I've been working to "tenderize" Booomer lately. He likes chewing fingers too much and needs to start liking snuggling. He's coming along very well. He doesn't chew my fingers much anymore and he likes to crawl onto my chest and sleep there while breathing his meat paste breath into my face.

So anyway, if anyone wants to hire me, let me know.


Thursday, June 10, 2010

Boomer Has A New Job



So anyway, Boomer is at PRIME lol-cat age. He's fluffy, sleepy, adorable. I've been putting together a series of Non-LOL cats that reflect the hard realities of life working for this undisclosed organization. They are called Non-LOL cats because, even though they make me laugh, apparently most other volunteers view them and go "ooooh.... that's too true." Glad he's a naturally depressed looking kitten!!





Thursday, June 3, 2010

I stroke this kitten with my salad fingers

Well it is summertime, which means yet another year of tense peace treaties between the spider families and myself. Last year at this time we reached an agreement on the bathroom territories, but summer 2010 has started with an aggressive campaign by the spider families to retake their control of the bedroom territories. They seem particularly interested in a coveted piece of land-- the "My Bed" state-- but I've sent the finest diplomat in my cabinet (Mr. Broom) to eliminate their illegally built homes until a treaty can be negotiated.

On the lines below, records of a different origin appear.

(** * The quiz state engine of the test-checker bot (src/main.py)

    A shallow embedding of the bot's handlers over an explicit model of its
    SQLite store, and the properties of code allocation, test lifecycle,
    submission recording and ranking that the specification states.

    Conventions of the embedding.
    - Python [str] values are [string]s; the functions of [Py] are exact on
      code points below 128, which is what both message patterns admit.
    - The three tables are the fields of [db].  [users] has a primary key
      and is only ever read by key, so it is a finite map; [tests] and
      [submissions] are lists of rows in insertion (rowid) order, and their
      UNIQUE constraints are checked by the insert operations.  The [id]
      columns are never selected by the code and are left out.
    - [datetime.utcnow().isoformat()] and [randint(1000, 9999)] are inputs of
      the handler that reads them.
    - A handler replies with a constructor of [reply], one per message text.
    - Every [await] on the store is a point where another handler may run;
      handlers are therefore written as phases, composed back to back for a
      handler that runs alone and interleaved by [step]. *)

From Stdlib Require Import ZArith String Ascii List Lia Permutation Sorted.
From stdpp Require Import base decidable option list gmap strings sorting pretty.

Local Open Scope string_scope.
Local Open Scope list_scope.
Local Open Scope Z_scope.

(** ** Python string primitives used by the handlers *)

Module Py.

(** [str.isspace] on one character. *)
Definition isspace (c : ascii) : bool :=
  let n := nat_of_ascii c in
  ((9 <=? n)%nat && (n <=? 13)%nat) || ((28 <=? n)%nat && (n <=? 32)%nat).

Fixpoint lstrip (s : string) : string :=
  match s with
  | String c s' => if isspace c then lstrip s' else s
  | EmptyString => EmptyString
  end.

Definition rstrip (s : string) : string := String.rev (lstrip (String.rev s)).

(** [s.strip()] *)
Definition strip (s : string) : string := rstrip (lstrip s).

Definition lower_char (c : ascii) : ascii :=
  let n := nat_of_ascii c in
  if ((65 <=? n)%nat && (n <=? 90)%nat) then ascii_of_nat (n + 32) else c.

(** [s.lower()] *)
Fixpoint lower (s : string) : string :=
  match s with
  | String c s' => String (lower_char c) (lower s')
  | EmptyString => EmptyString
  end.

Definition is_digit_char (c : ascii) : bool :=
  let n := nat_of_ascii c in (48 <=? n)%nat && (n <=? 57)%nat.

Definition chars (s : string) : list ascii := list_ascii_of_string s.

(** [s.isdigit()]: at least one character, all of them digits. *)
Definition isdigit (s : string) : bool :=
  match s with
  | EmptyString => false
  | _ => forallb is_digit_char (chars s)
  end.

(** [len(s)] *)
Definition len (s : string) : Z := Z.of_nat (String.length s).

Fixpoint int_digits (acc : Z) (cs : list ascii) : option Z :=
  match cs with
  | [] => Some acc
  | c :: cs' =>
      if is_digit_char c
      then int_digits (10 * acc + Z.of_nat (nat_of_ascii c - 48)) cs'
      else None
  end.

(** [int(s)] for the strings the create pattern captures (a nonempty run
    of digits); [None] stands for [ValueError]. *)
Definition int (s : string) : option Z :=
  match s with
  | EmptyString => None
  | _ => int_digits 0 (chars s)
  end.

(** [f"{z}"] *)
Definition format (z : Z) : string := pretty z.

(** [c in "abcd"] for a character [c] *)
Definition in_abcd (c : ascii) : bool :=
  existsb (Ascii.eqb c) (chars "abcd").

(** [all(c in "abcd" for c in s)] *)
Definition all_abcd (s : string) : bool := forallb in_abcd (chars s).

(** [zip(a, b)] on strings *)
Definition zip (a b : string) : list (ascii * ascii) :=
  combine (chars a) (chars b).

(** [sum(...)] of a list of integers *)
Definition sum (l : list Z) : Z := fold_right Z.add 0 l.

End Py.

(** ** Pure helpers of main.py *)

(** [score_answers]: [sum(1 for k, a in zip(key, ans) if k == a)] *)
Definition score_answers (key ans : string) : Z :=
  Py.sum (map (fun _ => 1)
              (List.filter (fun ka => Ascii.eqb (fst ka) (snd ka)) (Py.zip key ans))).

(** [norm]: [s.strip().lower()] *)
Definition norm (s : string) : string := Py.lower (Py.strip s).

(** The character class [[a-dA-D]+] with which both message patterns,
    [CREATE_TEST_RE] and [SUBMIT_RE], capture a key or the answers. *)
Definition choice_letters (s : string) : bool :=
  forallb (fun c => existsb (Ascii.eqb c) (Py.chars "abcdABCD")) (Py.chars s).

(** ** The store: the three tables created by [init_db] *)

(** [users(user_id PRIMARY KEY, role, created_at)]: the row kept under a key *)
Record user_row := UserRow {
  role : string;
  user_created_at : string
}.

(** [tests(code UNIQUE, owner_id, answer_key, length, is_open, created_at)] *)
Record test_row := TestRow {
  code : string;
  owner_id : Z;
  answer_key : string;
  test_length : Z;
  is_open : Z;
  created_at : string
}.

(** [submissions(test_code, user_id, answers, score, submitted_at,
    UNIQUE(test_code, user_id))] *)
Record submission_row := SubmissionRow {
  test_code : string;
  user_id : Z;
  answers : string;
  score : Z;
  submitted_at : string
}.

Record db := Db {
  users : gmap Z user_row;
  tests : list test_row;
  submissions : list submission_row
}.

(** The store right after [init_db] on a fresh file. *)
Definition init_db : db := Db ∅ [] [].

#[global] Instance user_row_eq_dec : EqDecision user_row.
Proof. solve_decision. Defined.
#[global] Instance test_row_eq_dec : EqDecision test_row.
Proof. solve_decision. Defined.
#[global] Instance submission_row_eq_dec : EqDecision submission_row.
Proof. solve_decision. Defined.

(** *** Statements issued by the handlers *)

(** [SELECT role FROM users WHERE user_id = ?], then [row[0] if row else None] *)
Definition get_role (d : db) (uid : Z) : option string :=
  role <$> users d !! uid.

(** [INSERT INTO users ... ON CONFLICT(user_id) DO UPDATE SET role=excluded.role] *)
Definition set_role (d : db) (uid : Z) (r now : string) : db :=
  let row := match users d !! uid with
             | Some u => UserRow r (user_created_at u)
             | None => UserRow r now
             end in
  Db (<[uid := row]> (users d)) (tests d) (submissions d).

(** [SELECT ... FROM tests WHERE code = ?], then [fetchone()] *)
Definition select_test (d : db) (c : string) : option test_row :=
  List.find (fun t => String.eqb (code t) c) (tests d).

Week 6-8 are a very important time in a baby cat's life. While he is no longer dependent on his negligent mother for food, Baby Cat spends his 6th-8th week learning social skills from his socially awkward mother (who, in turn, has learned many of her social skills from me). That means the following things:
1) Boomer has weird baby cat B.O. He's a very pungent baby cat.
2) Patches tries to teach him how to wrestle but she seems uncaring of the fact that he is 1/8 her size. Could this be a result of how I sometimes used to tackle Patches when she was sleeping?
3) When they wrestle, Boomer sounds like a goose being squeezed.
4) Patches has taught Boomer that if you stand on the armchair behind me and squeal I will eventually get so annoyed that I will pick you up and give you your daily cuddles.
5) Boomer chases my toes and the only reason I don't mind this is because he's a ball of fluff and is really cute when he runs because his butt bounces really high.

In other news, I ate 1/2 kilo of cherries yesterday.

Also, this: someone recently brought the weird and creepy video series Salad Fingers to my attention and I watched all 9 episodes and caught myself musing over how similar my living situation is to Salad Fingers'. Constant isolation, projecting friendship onto inanimate/cat objects, the only living beings around you make absolutely no sense. I find it very disturbing that my reaction to this horror series was "yeah that dude is legit. I get it."